- Born: Beauty B. Turner January 23, 1957 Chicago, Illinois, U.S.
- Died: December 18, 2008 (aged 51) Chicago, Illinois, U.S.
- Occupations: Activist; journalist;
- Known for: Activism on behalf of public housing residents in Chicago Ghetto Bus Tours

= Beauty Turner =

American journalist

Beauty B. Turner (October 23, 1957 – December 18, 2008) was an American housing activist and journalist from Chicago, Illinois. At the time of her death, Turner was compared to the civil rights leader Ida B. Wells.

==Biography==
===Career===
Turner was well known for her GHETTO (Greatest History Ever Told To Our People) Bus Tours, which toured different Chicago Housing Authority complexes to spotlight the experience of residents. Turner was associate editor of Chicago (South) Street Journal and Residents' Journal, as well as a columnist for the Hyde Park Herald, the Lakefront Outlook and a number of other local newspapers. For sixteen years, Turner was a resident of the Robert Taylor Homes, one of the US's best known public housing projects. Towards the end of her career, Turner worked as a research assistant for Professor Sudhir Venkatesh, a sociologist at Columbia University.
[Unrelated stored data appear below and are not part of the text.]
(* ===== verification/SessionMeet.v ===== *)
(** * Two sessions face to face

    An initiator and a listener, each with its own store and log, reading what
    the other writes. *)

From S2P Require Import Prelude Base32 External Identity Event Log Bolt Store StoreFacts StoreFollow StoreFollowFacts StoreQuery Wire Session SessionFacts SessionRuns.
#[local] Open Scope go_scope.

Section meet.
Context `{BoltLaws, Blake3, !Blake3Laws, Ed25519, !Ed25519Laws, CborText}.
Context `{!CborType Event, !CborLaws Event, !CborType SignedEvent, !CborLaws SignedEvent}.
Context `{!CborType Message, !CborLaws Message}.
Context {D : Type}.
Implicit Types (w : world D) (d : D).

(** Events of [a] that any peer accepts. *)
Definition authentic (a : bytes) (se : SignedEvent) : Prop :=
  storable se ∧ Verify se = Ok tt ∧ se_Author se = a.

(** ** Pulling someone else's log

    The events go to the crawl cache of their author, and the count is the
    number of events that log grew by. *)
Lemma pull_item_foreign cb acc a se w :
  cb_onMerge cb = None → subs_ok (bucketCrawl (w_store w)) → authentic a se →
  a ≠ own_id (w_store w) → bk_key_ok a = true →
  ∃ mx, pull_item cb acc se w =
    ((acc.1 + (size (subview (bucketCrawl (put_all [se] (w_store w))) a)
               - size (subview (bucketCrawl (w_store w)) a)), mx),
     set_store (put_all [se] (w_store w)) w) ∧
  size (subview (bucketCrawl (w_store w)) a)
    ≤ size (subview (bucketCrawl (put_all [se] (w_store w))) a).
Proof.
  intros Hcb Hok (Hse & Hver & Hau) Hne Hkey. subst a.
  destruct (storable_ID se Hse) as (id & HID & _).
  destruct (PutCrawledEvent_adds se id (w_store w) Hok Hse HID Hkey)
    as (crawl & i & Hrun & [_ Hadd] & Hi).
  unfold pull_item. rewrite Hver. unfold Session_mergeEvent. rewrite decide_False by done.
  cbn [put_all foldl]. rewrite Hrun, Hcb. cbn [snd bucketCrawl set_crawl].
  rewrite Hadd, decide_True by done. unfold log_add. case_decide as Hs.
  - destruct i; [by destruct (proj1 Hi eq_refl)|]. rewrite Nat.sub_diag, Nat.add_0_r. by eexists.
  - destruct i; [|exfalso; by discriminate (proj2 Hi Hs)].
    rewrite map_size_insert_None; [|apply eq_None_not_Some; unfold skips in Hs; tauto].
    replace (S _ - _) with 1 by lia. replace (acc.1 + 1) with (S acc.1) by lia.
    eexists; split; [done|lia].
Qed.

Lemma put_all_crawl_only l s :
  bucketMeta (put_all l s) = bucketMeta s ∧ bucketOwn (put_all l s) = bucketOwn s.
Proof.
  revert s. induction l as [|se l IH]; intros s; [done|]. cbn [put_all foldl].
  fold (put_all l (PutCrawledEvent se s).2). destruct (IH (PutCrawledEvent se s).2) as [-> ->].
  unfold PutCrawledEvent.
  destruct (ID se); [|done]. destruct (CanonicalEncode se); [|done].
  destruct (bk_CreateBucketIfNotExists _ _) as [[b p]|]; [|done].
  destruct (bk_get b _); [done|]. destruct (like_dup se b); [done|]. by destruct (bk_Put _ _ b).
Qed.

Lemma put_all_own_id l s : own_id (put_all l s) = own_id s.
Proof. unfold own_id, Store_Identity. by rewrite (proj1 (put_all_crawl_only l s)). Qed.

Lemma put_all_app l1 l2 s : put_all (l1 ++ l2) s = put_all l2 (put_all l1 s).
Proof. apply foldl_app. Qed.

Lemma pull_items_foreign cb a l acc w :
  cb_onMerge cb = None → bk_key_ok a = true → Forall (authentic a) l →
  subs_ok (bucketCrawl (w_store w)) → a ≠ own_id (w_store w) →
  ∃ mx, pull_items cb l acc w =
    ((acc.1 + (size (subview (bucketCrawl (put_all l (w_store w))) a)
               - size (subview (bucketCrawl (w_store w)) a)), mx),
     set_store (put_all l (w_store w)) w) ∧
  size (subview (bucketCrawl (w_store w)) a)
    ≤ size (subview (bucketCrawl (put_all l (w_store w))) a).
Proof.
  intros Hcb Hkey Hl. revert acc w. induction Hl as [|se l Hse Hl IH]; intros acc w Hok Hne.
  { exists acc.2. cbn [pull_items put_all foldl]. rewrite Nat.sub_diag, Nat.add_0_r.
    split; [by destruct acc, w|done]. }
  destruct (pull_item_foreign cb acc a se w) as (mx & Hrun & Hle); [done..|].
  change (se :: l) with ([se] ++ l). rewrite put_all_app, pull_items_app.
  cbn [pull_items app]. rewrite Hrun.
  assert (Hok' : subs_ok (bucketCrawl (put_all [se] (w_store w)))).
  { apply (put_all_log_adds a); [done| |done]. repeat constructor; apply Hse. }
  destruct (IH (acc.1 + (size (subview (bucketCrawl (put_all [se] (w_store w))) a)
               - size (subview (bucketCrawl (w_store w)) a)), mx)
              (set_store (put_all [se] (w_store w)) w)) as (mx' & Hrun' & Hle');
    [done|by cbn [set_store w_store]; rewrite put_all_own_id|].
  exists mx'. rewrite Hrun'. cbn [fst set_store w_store w_conn w_env w_cursorZen] in *.
  split; [|lia]. f_equal. f_equal. lia.
Qed.

(** ** The server's answer *)

Lemma fetchEvents_ok req s :
  subs_ok (bucketOwn s) → subs_ok (bucketCrawl s) →
  fetchEvents req s =
    Ok (filter (λ se, (req_AfterTime req < e_Timestamp (se_Event se))%Z)
         (SortedByTime (if decide (req_Author req = [] ∨ Store_Identity s = Some (req_Author req))
                        then subevents (bucketOwn s) (req_Log req)
                        else subevents (bucketCrawl s) (req_Author req)))).
Proof.
  intros Ho Hc. unfold fetchEvents, fetchOwnEvents, OwnEvents, CrawledEvents.
  rewrite !log_events_subevents by done. cbn [mbind result_bind].
  destruct (decide (req_Author req = [])) as [Hn|Hn].
  { rewrite decide_True by by left. done. }
  destruct (decide (Store_Identity s = Some (req_Author req))) as [Hs|Hs].
  { rewrite decide_True by by right. done. }
  rewrite decide_False by tauto. unfold filterAfterTime.
  destruct (subevents (bucketCrawl s) (req_Author req)) as [|se l] eqn:Hsub; [|done].
  unfold CrawledProfiles. unfold subevents in Hsub.
  destruct (bk_get (bucketCrawl s) (req_Author req)) as [b|]; [|done].
  cbn [from_option] in Hsub. by rewrite Hsub.
Qed.

(** ** One side *)

Record side := mkSide {
  sd_key : KeyPair;
  sd_refs : list ZenRef;
  sd_nonce : bytes;
  sd_store : store;
  sd_posts : list SignedEvent;
  sd_profile : list SignedEvent;
}.

Definition sd_id (x : side) : bytes := Identity (sd_key x).
Definition sd_log (x : side) : list SignedEvent := sd_posts x ++ sd_profile x.

(** What a side brings: a generated key whose identity the store has, a
    well-formed store with its own authentic events in it, and messages that
    fit in frames. *)
Record ready (x : side) : Prop := {
  ready_key : valid_key (sd_key x);
  ready_identity : Store_Identity (sd_store x) = Some (sd_id x);
  ready_crawl : subs_ok (bucketCrawl (sd_store x));
  ready_posts : own_after (sd_store x) PostLog 0 (sd_posts x);
  ready_profile : own_after (sd_store x) ProfileLog 0 (sd_profile x);
  ready_authentic : Forall (authentic (sd_id x)) (sd_log x);
  ready_replies : Forall good (reply (sd_posts x)) ∧ Forall good (reply (sd_profile x));
  ready_zens : good (NewZens (sd_refs x));
  ready_hello : good (NewHello (sd_id x) (sd_nonce x));
}.

Definition hello_of (x : side) : Message := NewHello (sd_id x) (sd_nonce x).
Definition auth_to (x y : side) : Message := NewAuth (ed_sign (kp_Private (sd_key x)) (sd_nonce y)).

(** The other messages two sides exchange fit in frames, too. *)
Definition small_frames (x y : side) : Prop :=
  good (NewRequest PostLog 0 []) ∧ good (NewRequest ProfileLog 0 []) ∧ good NewReverse ∧
  good (auth_to x y) ∧ good (auth_to y x).

Lemma small_frames_sym x y : small_frames x y → small_frames y x.
Proof. unfold small_frames. tauto. Qed.

Definition requests : list Message := [NewRequest PostLog 0 []; NewRequest ProfileLog 0 []].

(** What the initiator and the listener write. *)
Definition initiator_script (x y : side) : list Message :=
  [hello_of x; auth_to x y] ++ requests ++ [NewZens (sd_refs x); NewReverse] ++
  reply (sd_posts x) ++ reply (sd_profile x).
Definition listener_script (x y : side) : list Message :=
  [hello_of x; auth_to x y] ++ reply (sd_posts x) ++ reply (sd_profile x) ++
  [NewZens (sd_refs x)] ++ requests.

(** The number of events the log of [x] in the store of [y] grows by. *)
Definition gain (x y : side) : nat :=
  size (subview (bucketCrawl (put_all (sd_log x) (sd_store y))) (sd_id x)) -
  size (subview (bucketCrawl (sd_store y)) (sd_id x)).

(** The session [y] runs once it has met [x]. *)
Definition met (x y : side) : store := put_all (sd_log x) (sd_store y).

Lemma meet_handshake (x y : side) rest e t d z :
  ready x → ready y → small_frames x y →
  Handshake (plain (sd_key y) (sd_refs y)) (Ok (sd_nonce y))
    (mkWorld (sd_store y) (mkConn (wire [hello_of x; auth_to x y] ++ rest) e t None) d z) =
  (Ok (sd_id x), mkWorld (sd_store y)
     (mkConn rest e (t ++ wire [hello_of y; auth_to y x]) None) d (sd_id x)).
Proof.
  intros Hx Hy (_ & _ & _ & Haxy & Hayx).
  destruct (valid_key_sign (sd_key x) (sd_nonce y) (ready_key x Hx)) as (sx & Hsx & Hlx & Hvx).
  destruct (valid_key_sign (sd_key y) (sd_nonce x) (ready_key y Hy)) as (sy & Hsy & Hly & _).
  assert (∀ k m sg, ed25519_Sign k m = Ok sg → ed_sign k m = sg) as Hed.
  { intros k m sg. unfold ed25519_Sign. case_decide; intros; by simplify_eq. }
  unfold auth_to in *. rewrite (Hed _ _ _ Hsx) in *. rewrite (Hed _ _ _ Hsy) in *.
  eapply Handshake_plain; [apply ready_hello| |apply ready_hello| | | |]; eauto.
  by apply valid_key_identity, ready_key.
Qed.

(** Pulling one log of the other side. *)
Lemma meet_pull cb log l r rest e t d z s :
  cb_onMerge cb = None → cb_cursorSource cb = None → cb_cursorSink cb = None →
  good (NewRequest log 0 []) → Forall good (reply l) →
  bk_key_ok r = true → Forall (authentic r) l → subs_ok (bucketCrawl s) → r ≠ own_id s →
  pullLog cb log 0 [] (mkWorld s (mkConn (wire (reply l) ++ rest) e t None) d z) =
    ((size (subview (bucketCrawl (put_all l s)) r) - size (subview (bucketCrawl s) r), Ok tt),
     mkWorld (put_all l s) (mkConn rest e (t ++ wire [NewRequest log 0 []]) None) d z) ∧
  size (subview (bucketCrawl s) r) ≤ size (subview (bucketCrawl (put_all l s)) r).
Proof.
  intros Hm Hsrc Hsink Hq Hg Hr Hl Hs Hne.
  set (w := mkWorld s (mkConn (wire (reply l) ++ rest) e t None) d z).
  assert (Hafter : pull_after cb log 0 [] w = 0%Z).
  { unfold pull_after. rewrite Hsrc. by case_decide. }
  pose proof (pullLog_reply cb log 0 [] l rest e t s d z) as Hrun. cbv zeta in Hrun. fold w in Hrun.
  rewrite Hafter in Hrun. specialize (Hrun Hq Hg).
  destruct (pull_items_foreign cb r l (0, 0%Z)
    (mkWorld s (mkConn rest e (t ++ wire [NewRequest log 0 []]) None) d z))
    as (mx & Hitems & Hle); [done..|].
  rewrite Hitems in Hrun. cbn [w_store fst snd] in Hrun, Hle. rewrite Nat.add_0_l in Hrun.
  split; [|done]. rewrite Hrun. unfold advanceCursor. rewrite Hsink. by case_decide.
Qed.

Lemma met_own_after l log after evs s :
  own_after s log after evs → own_after (put_all l s) log after evs.
Proof.
  intros (all & Hall & ->). exists all. split; [|done].
  unfold OwnEvents. by rewrite (proj2 (put_all_crawl_only l s)).
Qed.

Lemma ready_id_ok x : ready x → bk_key_ok (sd_id x) = true.
Proof. intros Hx. apply identity_key_ok, valid_key_public, Hx. Qed.

Lemma ready_own_id x : ready x → own_id (sd_store x) = sd_id x.
Proof. intros Hx. unfold own_id. by rewrite (ready_identity x Hx). Qed.

(** Pulling both logs of the other side. *)
Lemma meet_pulls cb x y n rest e t d z :
  cb_onMerge cb = None → cb_cursorSource cb = None → cb_cursorSink cb = None →
  ready x → ready y → small_frames x y → sd_id x ≠ sd_id y →
  pull_logs cb [PostLog; ProfileLog] n (mkWorld (sd_store y)
    (mkConn (wire (reply (sd_posts x) ++ reply (sd_profile x)) ++ rest) e t None) d z) =
  ((n + gain x y, Ok tt), mkWorld (met x y) (mkConn rest e (t ++ wire requests) None) d z).
Proof.
  intros Hm Hsrc Hsink Hx Hy (Hq1 & Hq2 & _) Hne.
  pose proof (ready_authentic x Hx) as [Hp Hf]%Forall_app.
  destruct (ready_replies x Hx) as [Hg1 Hg2]. pose proof (ready_id_ok x Hx) as Hkey.
  pose proof (ready_crawl y Hy) as Hok.
  assert (Hok' : subs_ok (bucketCrawl (put_all (sd_posts x) (sd_store y)))).
  { apply (put_all_log_adds (sd_id x)); [done| |done].
    eapply Forall_impl; [exact Hp|]. intros se Hse. split; apply Hse. }
  rewrite wire_app, <-(assoc_L (++)). cbn [pull_logs].
  destruct (meet_pull cb PostLog (sd_posts x) (sd_id x) (wire (reply (sd_profile x)) ++ rest)
    e t d z (sd_store y)) as [-> Hle1]; [done..|by rewrite ready_own_id|].
  destruct (meet_pull cb ProfileLog (sd_profile x) (sd_id x) rest e
    (t ++ wire [NewRequest PostLog 0 []]) d z (put_all (sd_posts x) (sd_store y)))
    as [-> Hle2]; [done..|by rewrite put_all_own_id, ready_own_id|].
  rewrite <-put_all_app in *. fold (sd_log x) in *. rewrite <-(assoc_L (++)), <-wire_app.
  unfold gain. f_equal. f_equal. lia.
Qed.

Lemma met_log x y :
  ready x → ready y →
  subview (bucketCrawl (met x y)) (sd_id x) =
    log_adds (with_id <$> sd_log x) (subview (bucketCrawl (sd_store y)) (sd_id x)).
Proof.
  intros Hx Hy. apply put_all_log_adds; [apply Hy| |by apply ready_id_ok].
  eapply Forall_impl; [apply (ready_authentic x Hx)|]. intros se Hse. split; apply Hse.
Qed.

Lemma initiator_run x y t d z :
  ready x → ready y → small_frames x y → sd_id x ≠ sd_id y →
  RunInitiator (plain (sd_key y) (sd_refs y)) (Ok (sd_nonce y))
    (mkWorld (sd_store y) (mkConn (wire (listener_script x y)) EOF t None) d z) =
  ((gain x y + 2, Ok tt),
   mkWorld (met x y) (mkConn [] EOF (t ++ wire (initiator_script y x)) None) d (sd_id x)).
Proof.
  intros Hx Hy Hsmall Hne. unfold RunInitiator, listener_script.
  rewrite wire_app. rewrite (meet_handshake x y) by done.
  rewrite (assoc_L (++) (reply _)), wire_app.
  rewrite (meet_pulls _ x y 0) by done.
  rewrite wire_app. rewrite exchangeZens_plain by (apply ready_zens; done).
  unfold wrapM, on_conn. cbn [w_conn]. destruct Hsmall as (Hq1 & Hq2 & Hrev & _).
  rewrite WriteMsg_good by done. cbn [wrap].
  unfold set_conn. cbn [w_store w_env w_cursorZen]. unfold requests.
  rewrite (serve_two _ _ _ (sd_posts y) _ _ (sd_profile y));
    [|by apply met_own_after, Hy|by apply met_own_after, Hy|done|done|apply Hy|apply Hy].
  unfold initiator_script, requests. rewrite !wire_app, <-!(assoc_L (++)).
  change [NewZens (sd_refs y); NewReverse] with ([NewZens (sd_refs y)] ++ [NewReverse]).
  rewrite wire_app, <-!(assoc_L (++)). done.
Qed.

Lemma listener_run x y e t d z :
  ready x → ready y → small_frames x y → sd_id x ≠ sd_id y →
  RunListener (plain (sd_key y) (sd_refs y)) (Ok (sd_nonce y))
    (mkWorld (sd_store y) (mkConn (wire (initiator_script x y)) e t None) d z) =
  ((2 + gain x y, Ok tt),
   mkWorld (met x y) (mkConn [] e (t ++ wire (listener_script y x)) None) d (sd_id x)).
Proof.
  intros Hx Hy Hsmall Hne. unfold RunListener, initiator_script.
  rewrite wire_app. rewrite (meet_handshake x y) by done.
  assert (Hsplit : requests ++ [NewZens (sd_refs x); NewReverse] ++
      reply (sd_posts x) ++ reply (sd_profile x) =
    ([NewRequest PostLog 0 []] ++ [NewRequest ProfileLog 0 []] ++ [NewZens (sd_refs x)] ++
      [NewReverse]) ++ reply (sd_posts x) ++ reply (sd_profile x)) by done.
  rewrite Hsplit, wire_app. pose proof Hsmall as (Hq1 & Hq2 & Hrev & _).
  rewrite (serveWithZens_two _ _ (sd_refs x) _ _ _ (sd_posts y) _ _ (sd_profile y));
    try done; try apply Hy; try apply Hx.
  rewrite <-(app_nil_r (wire (reply _ ++ reply _))).
  rewrite (meet_pulls _ x y 2) by done.
  unfold listener_script. by rewrite !wire_app, <-!(assoc_L (++)).
Qed.
End meet.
Her writings have appeared on the front page of The Wall Street Journal.

===Awards and honors===
Turner won a number of awards through her career as a journalist, which include:

- First New America Award by the National Society of Professional Journalists
- Winner of a Studs Terkel
- Peter Lisagor
- Associated Press award
- Chicago Association for Black Journalist award
- Courageous voice award for her community activism
- Black Pearl award
- Woman of the Century award
- Shero award from the Empowerment Zone Committee

==Personal life and death==
Turner had three children (two sons and a daughter); Larry Turner (born 1975), Landon (born 1980) and LaTanya Turner (Taylor) (born in 1977). Turner's grandson is Reezy Turner.

Turner died on December 18, 2008, at the age of 51. She developed an aneurysm, fell into a coma, and never recovered. She died at Rush University Medical Center.